My grandparents lived in a semi-forested area on the edge of a tiny town in central Oklahoma. The dining room featured a big picture window overlooking a yard that backed onto unkempt woodland. Near the window there was a pair of binoculars and a bird book. There were birdfeeders, three different bird baths out back (two in the front). The yard, fields and forest were dotted with little birdhouses that Grandpa made himself. They were all identical – smallish, grey-blue with a red roof on top. Most of them were on poles unceremoniously strewn about the property, and as memory serves they were almost exclusively occupied by phoebes. Year after year.
Mom had birdfeeders of her own, a bird bath, binoculars and her own bird book. Though I don’t remember much identification occurring at our house, there was a great deal of interest in the ducks at the duck-pond park, the guinea hens who inexplicably resided there, the grackles that were so loud by the swing set.
So I knew a bit about birds. I couldn’t help it. I was surrounded by people that would point to something at the feeder and identify it. Over time I knew the names of certain birds. But I didn’t understand how profound Mom’s gift really was until one day when I was about five or six. We were sitting out on the back deck and Grandpa’s in the morning. Something flew over our heads and into a tree. She mentioned in passing what it was, and I was stunned. How could she know that? It passed by so fast!
This was before I knew about tell-tale flight patterns, or distinctive songs (nothing but a jay sounds like a jay, with those loud, raspy cries), or that a flash of red in Oklahoma is almost certainly a cardinal, particularly if there’s a pair of them that have been hanging around the feeders all morning. All I knew is my mother had some sort of magical powers of observation. And I wanted those powers.

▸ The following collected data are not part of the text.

(** The pattern of the version fields is matched at the start of the string
    only: a supplied string is accepted exactly when it begins with a
    decimal digit, whatever follows ("1.2.3.4" and "01" are accepted although
    the pattern does not match them in full). *)
Theorem semver_accepts_any_digit_prefix (s : string) :
  (BackwardCompatibilityTestsConfig.semver (JStr s) = Ok s
   <-> starts_with_digit s = true)
  /\ BackwardCompatibilityTestsConfig.semver (JStr "1.2.3.4") = Ok "1.2.3.4"
  /\ re_fullmatch SEMVER_REGEX "1.2.3.4" = false
  /\ BackwardCompatibilityTestsConfig.semver (JStr "01") = Ok "01"
  /\ re_fullmatch SEMVER_REGEX "01" = false.
Proof.
  split; [|repeat split; reflexivity]. split.
  - unfold BackwardCompatibilityTestsConfig.semver. simpl. unfold constr_regex.
    rewrite re_match_semver. destruct (starts_with_digit s); [auto|discriminate].
  - apply semver_accepts.
Qed.



Section UnknownWrapperKey.
Variables (k : string) (v : json).
Hypotheses (Hb : k <> "bypass_reason") (Ht : k <> "tests")
  (Hr : k <> reserved_key).


Variables (at_ w : dict) (category : string).
Hypothesis Hw : PyDict.get category at_ = Some (JDict w).


End UnknownWrapperKey.



(** ** Constructed models *)

Lemma ap_ok {A B : Type} (rf : result (A -> B)) (ra : result A) (b : B) :
  rf <*> ra = Ok b -> exists f a, rf = Ok f /\ ra = Ok a /\ b = f a.
Proof.
  destruct rf as [f|], ra as [a|]; simpl; try discriminate.
  intros [= <-]. eauto.
Qed.

Lemma bind_ok {A B : Type} (r : result A) (f : A -> result B) (b : B) :
  r >>= f = Ok b -> exists a, r = Ok a /\ f a = Ok b.
Proof. destruct r as [a|]; simpl; [eauto | discriminate]. Qed.

Lemma at_loc_ok {A : Type} (i : loc_item) (r : result A) (a : A) :
  at_loc i r = Ok a -> r = Ok a.
Proof. destruct r; simpl; [auto | discriminate]. Qed.

Lemma fmap_ok {A B : Type} (f : A -> B) (r : result A) (b : B) :
  fmap f r = Ok b -> exists a, r = Ok a /\ b = f a.
Proof. destruct r as [a|]; simpl; [intros [= <-]; eauto | discriminate]. Qed.

Lemma insert_sorted_not_nil (k : string) (l : list string) :
  insert_sorted k l <> [].
Proof. destruct l as [|k' l]; simpl; [|destruct (String.leb k k')]; discriminate. Qed.

Lemma sorted_nil (l : list string) : sorted l = [] -> l = [].
Proof.
  destruct l as [|k l]; simpl; auto.
  intros H. now apply insert_sorted_not_nil in H.
Qed.

(** A model with [extra = "forbid"] is only built from a mapping all of
    whose keys are declared. *)
Lemma forbid_extra_ok {A : Type} (d : dict) (fields : list string)
  (r : result A) (a : A) :
  forbid_extra d fields r = Ok a -> r = Ok a /\ extra d fields = [].
Proof.
  unfold forbid_extra.
  destruct (sorted (extra d fields)) eqn:E; [|discriminate].
  intros H. split; [exact H | now apply sorted_nil].
Qed.

(** Splits [Ok make <*> r1 <*> ... <*> rn = Ok c] into the results of the
    fields. *)
Ltac fields_ok H :=
  lazymatch type of H with
  | (_ <*> _) = Ok _ =>
      let f := fresh "f" in
      let a := fresh "a" in
      let Hf := fresh "Hf" in
      let Ha := fresh "Ha" in
      let E := fresh "E" in
      apply ap_ok in H; destruct H as (f & a & Hf & Ha & E); fields_ok Hf
  | Ok _ = Ok _ => injection H as <-
  end.

(** Every [ExpectedRecordsConfig] that is constructed satisfies both
    cross-field rules, whatever raw values the flags were given as: with
    extra_fields on, exact_order is on and extra_records is off. *)
Theorem expected_records_invariant (d : dict) (c : ExpectedRecordsConfig.t) :
  ExpectedRecordsConfig.parse d = Ok c ->
  ExpectedRecordsConfig.extra_fields c = true ->
  ExpectedRecordsConfig.exact_order c = true
  /\ ExpectedRecordsConfig.extra_records c = false.
Proof.
  intros H Hef. unfold ExpectedRecordsConfig.parse in H. cbv zeta in H.
  apply forbid_extra_ok in H. destruct H as [H _].
  fields_ok H. subst. simpl in Hef. subst a1. simpl.
  rewrite Ha0 in Ha. rewrite Ha2, Ha1 in Ha0, Ha.
  unfold always in Ha0, Ha.
  apply at_loc_ok, bind_ok in Ha0. destruct Ha0 as (b0 & _ & Hb0).
  apply at_loc_ok, bind_ok in Ha. destruct Ha as (b & _ & Hb).
  unfold ExpectedRecordsConfig.validate_exact_order in Hb0.
  unfold ExpectedRecordsConfig.validate_extra_records in Hb.
  simpl in Hb0, Hb.
  destruct b0; simpl in Hb0; [|discriminate].
  destruct b; simpl in Hb; [discriminate|].
  injection Hb0 as <-. injection Hb as <-. auto.
Qed.

Lemma expected_records_invariant_witness :
  ExpectedRecordsConfig.parse
    [("path", JStr "p"); ("extra_fields", JStr "yes");
     ("exact_order", JInt 1); ("extra_records", JStr "off")]
  = Ok (ExpectedRecordsConfig.make "p" true true false)
  /\ ExpectedRecordsConfig.exact_order
       (ExpectedRecordsConfig.make "p" true true false) = true
  /\ ExpectedRecordsConfig.extra_records
       (ExpectedRecordsConfig.make "p" true true false) = false.
Proof.
  split; [reflexivity|].
  apply (@expected_records_invariant
           [("path", JStr "p"); ("extra_fields", JStr "yes");
            ("exact_order", JInt 1); ("extra_records", JStr "off")]);
    reflexivity.
Defined.

(** Every category wrapper that is constructed has no bypass reason (or an
    empty one) or has no test: a non-empty reason never sits next to a
    non-empty list. *)
Theorem wrapper_invariant
  (T : Type) (parse_test : dict -> result T) (d : dict)
  (w : GenericTestConfig.t T) :
  GenericTestConfig.parse parse_test d = Ok w ->
  (GenericTestConfig.bypass_reason w = None
   \/ GenericTestConfig.bypass_reason w = Some "")
  \/ (GenericTestConfig.tests w = None
      \/ GenericTestConfig.tests w = Some []).
Proof.
  intros H. unfold GenericTestConfig.parse in H. cbv zeta in H.
  fields_ok H. subst. simpl.
  rewrite Ha0 in Ha. unfold always in Ha.
  apply at_loc_ok, bind_ok in Ha. destruct Ha as (tests & _ & Hv).
  unfold GenericTestConfig.no_bypass_reason_when_tests_is_set in Hv.
  destruct tests as [[|t ts]|]; simpl in Hv.
  - injection Hv as <-. auto.
  - destruct a0 as [reason|]; simpl in Hv; [|auto].
    destruct (String.eqb_spec reason ""); [subst; auto | discriminate].
  - injection Hv as <-. auto.
Qed.

Lemma wrapper_invariant_witness :
  let w := GenericTestConfig.make (Some "")
             (Some [ConnectionTestConfig.make "secrets/config.json"
                      ConnectionTestConfig.Succeed None]) in
  GenericTestConfig.parse ConnectionTestConfig.parse
    [("bypass_reason", JStr ""); ("tests", JList [JDict []])]
  = Ok w
  /\ ((GenericTestConfig.bypass_reason w = None
       \/ GenericTestConfig.bypass_reason w = Some "")
      \/ (GenericTestConfig.tests w = None
          \/ GenericTestConfig.tests w = Some [])).
Proof.
  intro w. split; [reflexivity|].
  apply (@wrapper_invariant _ ConnectionTestConfig.parse
           [("bypass_reason", JStr ""); ("tests", JList [JDict []])] w).
  reflexivity.
Defined.

(** ** Bounds on timeouts and thresholds *)

Lemma ge_zero_ok (v : json) (n : Z) :
  int_validator v >>= number_ge 0 = Ok n -> (0 <= n)%Z.
Proof.
  intros H. apply bind_ok in H. destruct H as (m & _ & Hm).
  unfold number_ge in Hm. destruct (Z.leb_spec 0 m); [|discriminate].
  injection Hm as <-. assumption.
Qed.

Lemma timeout_field_non_negative (d : dict) (n : Z) :
  Field.timeout_seconds d = Ok (Some n) -> (0 <= n)%Z.
Proof.
  unfold Field.timeout_seconds, defaulted.
  destruct (PyDict.get "timeout_seconds" d) as [v|]; [|discriminate].
  intros H. apply at_loc_ok in H.
  destruct v; unfold allow_none in H; cbv beta iota in H; try discriminate;
    apply fmap_ok in H; destruct H as (m & Hm & [= ->]);
    now apply ge_zero_ok in Hm.
Qed.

I went inside for a piece of paper and pencil and asked her to list all of the birds that she saw. I wrote down the name of everything she said, and put a tally mark next to subsequent sightings. Cowbird, phoebe, sparrow, purple martin, blue jay, cardinal, chickadee, scissor-tail flycatcher… I’d had no idea there could be this many different kinds of birds in a place at once.
I have been an avid amateur ornithologist ever since.
I suppose it’s the artist’s eye that seduces one so easily into this sort of thing. The natural eye for detail, the desire to receive as MUCH information as possible with a glance, the sense of relief that comes from identification — a mystery solved. (Or at least, narrowed down.) Then too, identification of an individual species in a crowd of many allows you to keep track of them, to enjoy the unfolding drama before your eyes.
Maybe it doesn’t need explanation. Maybe it was simple upbringing. My grandfather watched birds, he taught his children, and they taught theres. It was a thing to bond over, a thing to learn to feel a part of the group, and now it’s a simple pleasure all its own that I am slowly teaching Anthony.
Birdwatching (bird identifying, anyway,) is often a game of knowing little tricks. You very rarely get a textbook view of something, so you have to know a lot of little things about birds. The strange swooping flight pattern of a scrub jay. The flashes of white and black signaling a junco darting for the underbrush. Knowing the difference between a vulture’s wings at a distance (open, like: V) vs. an eagle’s (flat, like: –).
All was well until I moved to Portland, where most of the birds worth seeing hide a WAY up the tops of trees. Time of day and general quietness helps, (as do walks in designated ‘bird areas’, where I’ve seen some extraordinary sights,) but there have also been many walks in Forest Park featuring a cacophony of sound and not a single sighting.
Because of this I have begun to think about birding from a completely different angle — that of sound. At long last I have got my hands on a copy of Roger Tory Peterson’s Birding By Ear, a three disc CD set designed to teach that notoriously difficult (for me) practice of discerning birdsong.
Within the introduction there are several suggestions as to how one might go about “facilitating learning”, which is possibly my most favorite phrase. I do so love to facilitate the learning. I listen to it in bursts, (too much at once and they all start sounding the same again). Already it helped me spot a pileated woodpecker a few weekends ago.